[Stored items]
+++
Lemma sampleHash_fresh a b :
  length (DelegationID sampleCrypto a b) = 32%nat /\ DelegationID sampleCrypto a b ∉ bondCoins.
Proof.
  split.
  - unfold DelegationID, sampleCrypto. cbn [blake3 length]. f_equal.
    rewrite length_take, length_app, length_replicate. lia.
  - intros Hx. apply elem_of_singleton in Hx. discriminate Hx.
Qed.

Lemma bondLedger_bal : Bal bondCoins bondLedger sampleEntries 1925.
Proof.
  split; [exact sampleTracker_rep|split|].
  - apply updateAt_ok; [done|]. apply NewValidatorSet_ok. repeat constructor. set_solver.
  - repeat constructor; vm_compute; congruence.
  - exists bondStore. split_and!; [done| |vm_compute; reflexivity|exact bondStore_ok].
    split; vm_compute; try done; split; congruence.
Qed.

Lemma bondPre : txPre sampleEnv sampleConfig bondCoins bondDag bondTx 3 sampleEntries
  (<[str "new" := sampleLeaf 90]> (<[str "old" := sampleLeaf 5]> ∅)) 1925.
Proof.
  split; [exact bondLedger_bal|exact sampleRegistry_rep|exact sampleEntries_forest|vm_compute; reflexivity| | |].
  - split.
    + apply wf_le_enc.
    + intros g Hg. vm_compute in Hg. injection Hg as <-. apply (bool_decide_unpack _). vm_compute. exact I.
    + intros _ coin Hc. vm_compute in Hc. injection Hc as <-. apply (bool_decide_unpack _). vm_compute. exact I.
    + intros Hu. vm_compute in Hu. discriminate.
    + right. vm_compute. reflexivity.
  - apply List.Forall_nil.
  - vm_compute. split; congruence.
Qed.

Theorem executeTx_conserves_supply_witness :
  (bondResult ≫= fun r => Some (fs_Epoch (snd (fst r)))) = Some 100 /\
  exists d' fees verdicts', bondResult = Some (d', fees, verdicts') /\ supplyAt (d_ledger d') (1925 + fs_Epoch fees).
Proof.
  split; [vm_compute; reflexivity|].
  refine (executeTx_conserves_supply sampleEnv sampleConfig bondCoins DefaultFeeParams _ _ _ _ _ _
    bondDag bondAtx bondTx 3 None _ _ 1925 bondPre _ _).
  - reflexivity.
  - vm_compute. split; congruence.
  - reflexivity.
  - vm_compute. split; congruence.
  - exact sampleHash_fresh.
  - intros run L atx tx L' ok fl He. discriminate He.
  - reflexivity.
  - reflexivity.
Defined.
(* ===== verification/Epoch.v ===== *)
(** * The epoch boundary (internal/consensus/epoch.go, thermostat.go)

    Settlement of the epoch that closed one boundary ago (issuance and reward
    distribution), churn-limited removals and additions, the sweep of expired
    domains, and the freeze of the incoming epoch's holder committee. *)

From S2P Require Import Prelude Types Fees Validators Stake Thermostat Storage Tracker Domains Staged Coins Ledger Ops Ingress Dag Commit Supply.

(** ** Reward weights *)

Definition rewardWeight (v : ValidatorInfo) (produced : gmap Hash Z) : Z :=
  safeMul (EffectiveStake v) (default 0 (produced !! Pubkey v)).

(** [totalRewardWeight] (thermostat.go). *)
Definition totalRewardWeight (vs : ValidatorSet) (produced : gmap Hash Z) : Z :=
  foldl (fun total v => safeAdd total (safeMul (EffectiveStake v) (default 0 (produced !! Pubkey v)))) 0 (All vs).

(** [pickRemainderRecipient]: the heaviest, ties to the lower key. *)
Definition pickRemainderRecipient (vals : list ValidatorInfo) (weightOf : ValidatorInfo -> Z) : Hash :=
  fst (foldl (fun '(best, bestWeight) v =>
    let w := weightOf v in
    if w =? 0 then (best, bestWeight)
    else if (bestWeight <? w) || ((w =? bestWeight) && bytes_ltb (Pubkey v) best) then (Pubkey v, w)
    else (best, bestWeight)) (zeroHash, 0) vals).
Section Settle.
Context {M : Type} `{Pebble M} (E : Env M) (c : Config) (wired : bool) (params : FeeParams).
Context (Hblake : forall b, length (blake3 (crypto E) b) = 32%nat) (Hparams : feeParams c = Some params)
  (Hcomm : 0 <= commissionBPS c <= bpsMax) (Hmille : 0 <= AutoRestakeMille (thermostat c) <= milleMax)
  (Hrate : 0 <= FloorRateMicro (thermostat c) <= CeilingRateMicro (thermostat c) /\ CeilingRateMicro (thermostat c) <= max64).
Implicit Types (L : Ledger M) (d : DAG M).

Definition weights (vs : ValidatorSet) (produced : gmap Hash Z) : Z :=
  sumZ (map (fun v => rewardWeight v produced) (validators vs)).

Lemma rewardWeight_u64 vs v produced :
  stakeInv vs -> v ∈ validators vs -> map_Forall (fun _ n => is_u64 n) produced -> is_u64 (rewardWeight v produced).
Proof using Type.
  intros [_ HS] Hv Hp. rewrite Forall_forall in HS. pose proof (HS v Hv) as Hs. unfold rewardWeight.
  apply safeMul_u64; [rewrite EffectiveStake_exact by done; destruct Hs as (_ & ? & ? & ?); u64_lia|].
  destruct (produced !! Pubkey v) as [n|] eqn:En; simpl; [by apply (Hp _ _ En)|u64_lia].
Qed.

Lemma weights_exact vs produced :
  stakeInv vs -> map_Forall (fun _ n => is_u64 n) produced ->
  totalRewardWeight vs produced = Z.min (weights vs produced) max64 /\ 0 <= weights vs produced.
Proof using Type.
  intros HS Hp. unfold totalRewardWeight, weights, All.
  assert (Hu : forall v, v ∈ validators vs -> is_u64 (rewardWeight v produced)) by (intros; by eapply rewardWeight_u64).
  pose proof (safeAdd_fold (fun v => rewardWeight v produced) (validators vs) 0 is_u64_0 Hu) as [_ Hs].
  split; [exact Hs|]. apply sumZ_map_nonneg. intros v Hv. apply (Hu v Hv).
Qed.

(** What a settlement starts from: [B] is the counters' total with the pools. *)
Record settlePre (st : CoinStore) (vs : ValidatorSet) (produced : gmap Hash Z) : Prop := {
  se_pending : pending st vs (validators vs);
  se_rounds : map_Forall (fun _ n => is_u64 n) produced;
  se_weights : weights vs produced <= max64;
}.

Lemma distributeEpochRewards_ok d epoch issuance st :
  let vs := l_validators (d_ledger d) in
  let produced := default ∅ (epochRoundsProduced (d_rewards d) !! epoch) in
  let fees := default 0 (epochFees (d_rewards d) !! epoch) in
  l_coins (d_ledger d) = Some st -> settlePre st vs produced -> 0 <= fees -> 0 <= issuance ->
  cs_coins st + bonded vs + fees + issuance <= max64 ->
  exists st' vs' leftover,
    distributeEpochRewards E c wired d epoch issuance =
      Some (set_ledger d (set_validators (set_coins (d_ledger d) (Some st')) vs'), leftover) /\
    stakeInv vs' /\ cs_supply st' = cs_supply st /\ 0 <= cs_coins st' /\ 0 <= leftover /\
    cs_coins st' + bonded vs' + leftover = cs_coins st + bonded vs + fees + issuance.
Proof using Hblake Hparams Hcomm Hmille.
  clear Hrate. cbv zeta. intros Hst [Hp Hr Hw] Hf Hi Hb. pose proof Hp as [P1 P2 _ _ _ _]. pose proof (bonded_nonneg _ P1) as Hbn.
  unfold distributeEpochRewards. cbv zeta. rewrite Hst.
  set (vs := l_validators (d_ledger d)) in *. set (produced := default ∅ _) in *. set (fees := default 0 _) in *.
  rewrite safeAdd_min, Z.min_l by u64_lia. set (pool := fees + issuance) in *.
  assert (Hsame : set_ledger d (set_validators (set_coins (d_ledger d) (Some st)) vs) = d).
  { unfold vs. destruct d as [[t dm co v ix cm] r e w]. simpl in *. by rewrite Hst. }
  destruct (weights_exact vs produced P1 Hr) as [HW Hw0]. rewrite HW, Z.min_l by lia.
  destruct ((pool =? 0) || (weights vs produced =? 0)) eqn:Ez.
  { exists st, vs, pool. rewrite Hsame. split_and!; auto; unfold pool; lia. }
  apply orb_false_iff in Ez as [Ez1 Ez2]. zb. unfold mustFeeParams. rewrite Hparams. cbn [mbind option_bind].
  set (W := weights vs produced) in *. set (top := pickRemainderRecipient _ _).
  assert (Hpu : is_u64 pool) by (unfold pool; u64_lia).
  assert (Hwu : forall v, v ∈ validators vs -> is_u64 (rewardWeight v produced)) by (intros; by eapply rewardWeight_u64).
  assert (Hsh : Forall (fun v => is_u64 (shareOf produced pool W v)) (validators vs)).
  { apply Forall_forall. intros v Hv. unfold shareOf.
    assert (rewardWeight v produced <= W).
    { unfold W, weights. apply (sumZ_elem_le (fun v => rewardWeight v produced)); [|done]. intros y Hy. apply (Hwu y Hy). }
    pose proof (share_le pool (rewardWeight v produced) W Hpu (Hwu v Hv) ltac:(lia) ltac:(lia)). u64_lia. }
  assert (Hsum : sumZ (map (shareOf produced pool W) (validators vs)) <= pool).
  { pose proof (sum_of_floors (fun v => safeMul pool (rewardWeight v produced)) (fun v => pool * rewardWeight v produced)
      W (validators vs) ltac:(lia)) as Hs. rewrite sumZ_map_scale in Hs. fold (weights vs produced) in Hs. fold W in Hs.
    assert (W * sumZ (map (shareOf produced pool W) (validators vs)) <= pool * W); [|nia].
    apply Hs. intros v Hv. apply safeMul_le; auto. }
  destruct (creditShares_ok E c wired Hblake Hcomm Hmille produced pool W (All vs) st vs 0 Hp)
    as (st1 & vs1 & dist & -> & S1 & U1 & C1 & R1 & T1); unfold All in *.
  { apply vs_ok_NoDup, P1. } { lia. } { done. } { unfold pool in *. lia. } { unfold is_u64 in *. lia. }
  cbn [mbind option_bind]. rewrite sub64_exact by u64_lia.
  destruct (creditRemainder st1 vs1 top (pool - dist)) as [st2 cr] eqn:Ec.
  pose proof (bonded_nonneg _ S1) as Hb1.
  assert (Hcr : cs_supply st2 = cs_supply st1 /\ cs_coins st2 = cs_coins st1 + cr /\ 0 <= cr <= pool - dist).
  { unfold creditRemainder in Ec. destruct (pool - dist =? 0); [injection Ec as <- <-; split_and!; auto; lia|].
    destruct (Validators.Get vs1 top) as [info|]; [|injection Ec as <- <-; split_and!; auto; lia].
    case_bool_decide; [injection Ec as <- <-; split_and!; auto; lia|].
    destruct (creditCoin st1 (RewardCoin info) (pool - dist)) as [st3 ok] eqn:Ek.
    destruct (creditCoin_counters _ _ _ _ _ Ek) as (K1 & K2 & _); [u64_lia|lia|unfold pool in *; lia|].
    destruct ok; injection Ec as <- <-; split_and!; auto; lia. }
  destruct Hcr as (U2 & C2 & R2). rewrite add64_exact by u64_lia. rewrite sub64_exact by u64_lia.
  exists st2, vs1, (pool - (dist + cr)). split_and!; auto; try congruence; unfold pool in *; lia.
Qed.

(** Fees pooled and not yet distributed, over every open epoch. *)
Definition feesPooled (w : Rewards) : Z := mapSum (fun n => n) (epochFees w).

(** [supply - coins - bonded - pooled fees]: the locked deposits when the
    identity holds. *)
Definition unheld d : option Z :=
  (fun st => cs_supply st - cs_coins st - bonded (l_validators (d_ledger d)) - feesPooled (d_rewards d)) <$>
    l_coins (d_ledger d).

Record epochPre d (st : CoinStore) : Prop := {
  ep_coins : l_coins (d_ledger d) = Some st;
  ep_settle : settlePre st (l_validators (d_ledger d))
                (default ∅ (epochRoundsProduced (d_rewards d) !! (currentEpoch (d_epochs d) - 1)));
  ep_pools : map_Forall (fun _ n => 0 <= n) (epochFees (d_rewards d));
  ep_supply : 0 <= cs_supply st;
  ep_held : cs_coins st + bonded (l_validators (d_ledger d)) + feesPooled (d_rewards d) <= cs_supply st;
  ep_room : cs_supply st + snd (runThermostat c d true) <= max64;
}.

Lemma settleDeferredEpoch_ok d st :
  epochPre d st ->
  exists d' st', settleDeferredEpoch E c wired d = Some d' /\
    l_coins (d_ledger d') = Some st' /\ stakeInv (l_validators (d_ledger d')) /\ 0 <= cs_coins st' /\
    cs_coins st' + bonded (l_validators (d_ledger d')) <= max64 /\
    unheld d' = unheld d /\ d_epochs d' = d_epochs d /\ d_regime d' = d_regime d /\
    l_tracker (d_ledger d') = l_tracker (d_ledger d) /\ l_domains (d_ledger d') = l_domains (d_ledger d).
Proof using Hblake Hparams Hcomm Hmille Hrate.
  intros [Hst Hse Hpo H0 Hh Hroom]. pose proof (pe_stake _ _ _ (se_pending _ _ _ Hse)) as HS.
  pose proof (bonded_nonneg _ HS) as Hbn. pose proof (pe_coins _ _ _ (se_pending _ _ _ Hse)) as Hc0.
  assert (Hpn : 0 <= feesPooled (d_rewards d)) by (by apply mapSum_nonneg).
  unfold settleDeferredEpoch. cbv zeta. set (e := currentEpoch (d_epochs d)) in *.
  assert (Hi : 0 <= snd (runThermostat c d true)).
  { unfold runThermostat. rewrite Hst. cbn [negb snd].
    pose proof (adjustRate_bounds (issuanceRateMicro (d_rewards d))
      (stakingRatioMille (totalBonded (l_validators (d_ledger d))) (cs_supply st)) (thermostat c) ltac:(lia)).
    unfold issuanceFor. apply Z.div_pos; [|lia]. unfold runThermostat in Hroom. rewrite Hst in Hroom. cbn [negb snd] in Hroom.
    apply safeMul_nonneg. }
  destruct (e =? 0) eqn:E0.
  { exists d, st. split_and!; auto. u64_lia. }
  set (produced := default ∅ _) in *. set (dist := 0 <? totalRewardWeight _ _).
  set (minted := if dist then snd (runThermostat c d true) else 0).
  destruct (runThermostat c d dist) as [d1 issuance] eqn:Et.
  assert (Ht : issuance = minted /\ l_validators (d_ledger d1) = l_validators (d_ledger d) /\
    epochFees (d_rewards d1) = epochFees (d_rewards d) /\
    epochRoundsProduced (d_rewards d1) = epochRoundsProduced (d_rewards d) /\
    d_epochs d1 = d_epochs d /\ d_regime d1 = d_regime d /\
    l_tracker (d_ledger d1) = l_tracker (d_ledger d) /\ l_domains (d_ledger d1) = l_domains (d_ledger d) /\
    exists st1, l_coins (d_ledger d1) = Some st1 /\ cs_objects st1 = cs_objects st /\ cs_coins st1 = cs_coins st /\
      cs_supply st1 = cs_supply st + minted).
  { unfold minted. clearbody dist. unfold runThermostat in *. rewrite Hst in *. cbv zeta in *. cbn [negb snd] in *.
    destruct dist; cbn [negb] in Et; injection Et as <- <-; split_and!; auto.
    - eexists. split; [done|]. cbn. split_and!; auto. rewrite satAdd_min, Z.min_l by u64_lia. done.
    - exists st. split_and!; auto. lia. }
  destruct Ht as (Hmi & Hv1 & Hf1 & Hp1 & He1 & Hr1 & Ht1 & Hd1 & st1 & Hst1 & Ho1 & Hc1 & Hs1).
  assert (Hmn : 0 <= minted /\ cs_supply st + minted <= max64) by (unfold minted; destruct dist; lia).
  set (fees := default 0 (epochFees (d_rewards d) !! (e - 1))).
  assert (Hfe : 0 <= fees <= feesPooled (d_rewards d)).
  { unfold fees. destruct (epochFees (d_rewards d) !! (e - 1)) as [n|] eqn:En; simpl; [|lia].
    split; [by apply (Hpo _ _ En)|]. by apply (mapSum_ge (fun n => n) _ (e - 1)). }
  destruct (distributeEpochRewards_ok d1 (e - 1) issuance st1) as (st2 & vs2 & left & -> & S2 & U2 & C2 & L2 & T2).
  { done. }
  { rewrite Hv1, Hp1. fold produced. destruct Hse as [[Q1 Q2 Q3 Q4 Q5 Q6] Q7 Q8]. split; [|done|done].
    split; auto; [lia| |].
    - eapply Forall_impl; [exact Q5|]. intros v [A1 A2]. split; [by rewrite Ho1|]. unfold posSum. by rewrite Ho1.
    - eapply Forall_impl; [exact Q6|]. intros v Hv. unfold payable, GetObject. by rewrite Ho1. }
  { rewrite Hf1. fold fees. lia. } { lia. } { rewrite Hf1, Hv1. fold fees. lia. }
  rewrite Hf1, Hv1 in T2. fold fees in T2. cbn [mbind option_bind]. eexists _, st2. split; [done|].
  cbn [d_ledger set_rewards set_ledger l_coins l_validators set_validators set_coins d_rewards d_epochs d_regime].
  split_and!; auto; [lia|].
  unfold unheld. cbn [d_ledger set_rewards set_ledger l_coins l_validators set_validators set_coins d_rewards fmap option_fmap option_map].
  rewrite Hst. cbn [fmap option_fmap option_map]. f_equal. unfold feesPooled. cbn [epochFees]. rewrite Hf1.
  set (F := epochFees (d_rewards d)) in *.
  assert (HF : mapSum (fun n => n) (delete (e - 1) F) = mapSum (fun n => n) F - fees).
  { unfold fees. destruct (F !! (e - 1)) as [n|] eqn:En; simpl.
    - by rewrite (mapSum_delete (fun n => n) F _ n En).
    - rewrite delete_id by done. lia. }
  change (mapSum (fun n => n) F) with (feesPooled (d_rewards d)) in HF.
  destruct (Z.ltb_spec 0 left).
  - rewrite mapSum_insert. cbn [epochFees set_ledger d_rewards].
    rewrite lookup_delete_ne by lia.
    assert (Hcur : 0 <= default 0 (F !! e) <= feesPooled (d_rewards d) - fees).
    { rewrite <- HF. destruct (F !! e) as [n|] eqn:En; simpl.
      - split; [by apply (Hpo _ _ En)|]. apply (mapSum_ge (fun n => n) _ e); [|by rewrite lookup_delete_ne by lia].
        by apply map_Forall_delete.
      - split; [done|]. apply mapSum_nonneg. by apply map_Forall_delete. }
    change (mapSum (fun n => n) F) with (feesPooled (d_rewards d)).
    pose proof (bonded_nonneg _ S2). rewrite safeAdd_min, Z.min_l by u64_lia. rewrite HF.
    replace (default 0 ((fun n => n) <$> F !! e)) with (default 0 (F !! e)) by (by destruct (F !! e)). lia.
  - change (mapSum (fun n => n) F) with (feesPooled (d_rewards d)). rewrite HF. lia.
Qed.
+++
— What needs to be done —
What is asked for is an exact copy of the lines above from the one containing "- split; [by" through the one containing "replace (default 0", and only those.

— Written solution —
      - split; [by apply (Hpo _ _ En)|]. apply (mapSum_ge (fun n => n) _ e); [|by rewrite lookup_delete_ne by lia].
        by apply map_Forall_delete.
      - split; [done|]. apply mapSum_nonneg. by apply map_Forall_delete. }
    change (mapSum (fun n => n) F) with (feesPooled (d_rewards d)).
    pose proof (bonded_nonneg _ S2). rewrite safeAdd_min, Z.min_l by u64_lia. rewrite HF.
    replace (default 0 ((fun n => n) <$> F !! e)) with (default 0 (F !! e)) by (by destruct (F !! e)). lia.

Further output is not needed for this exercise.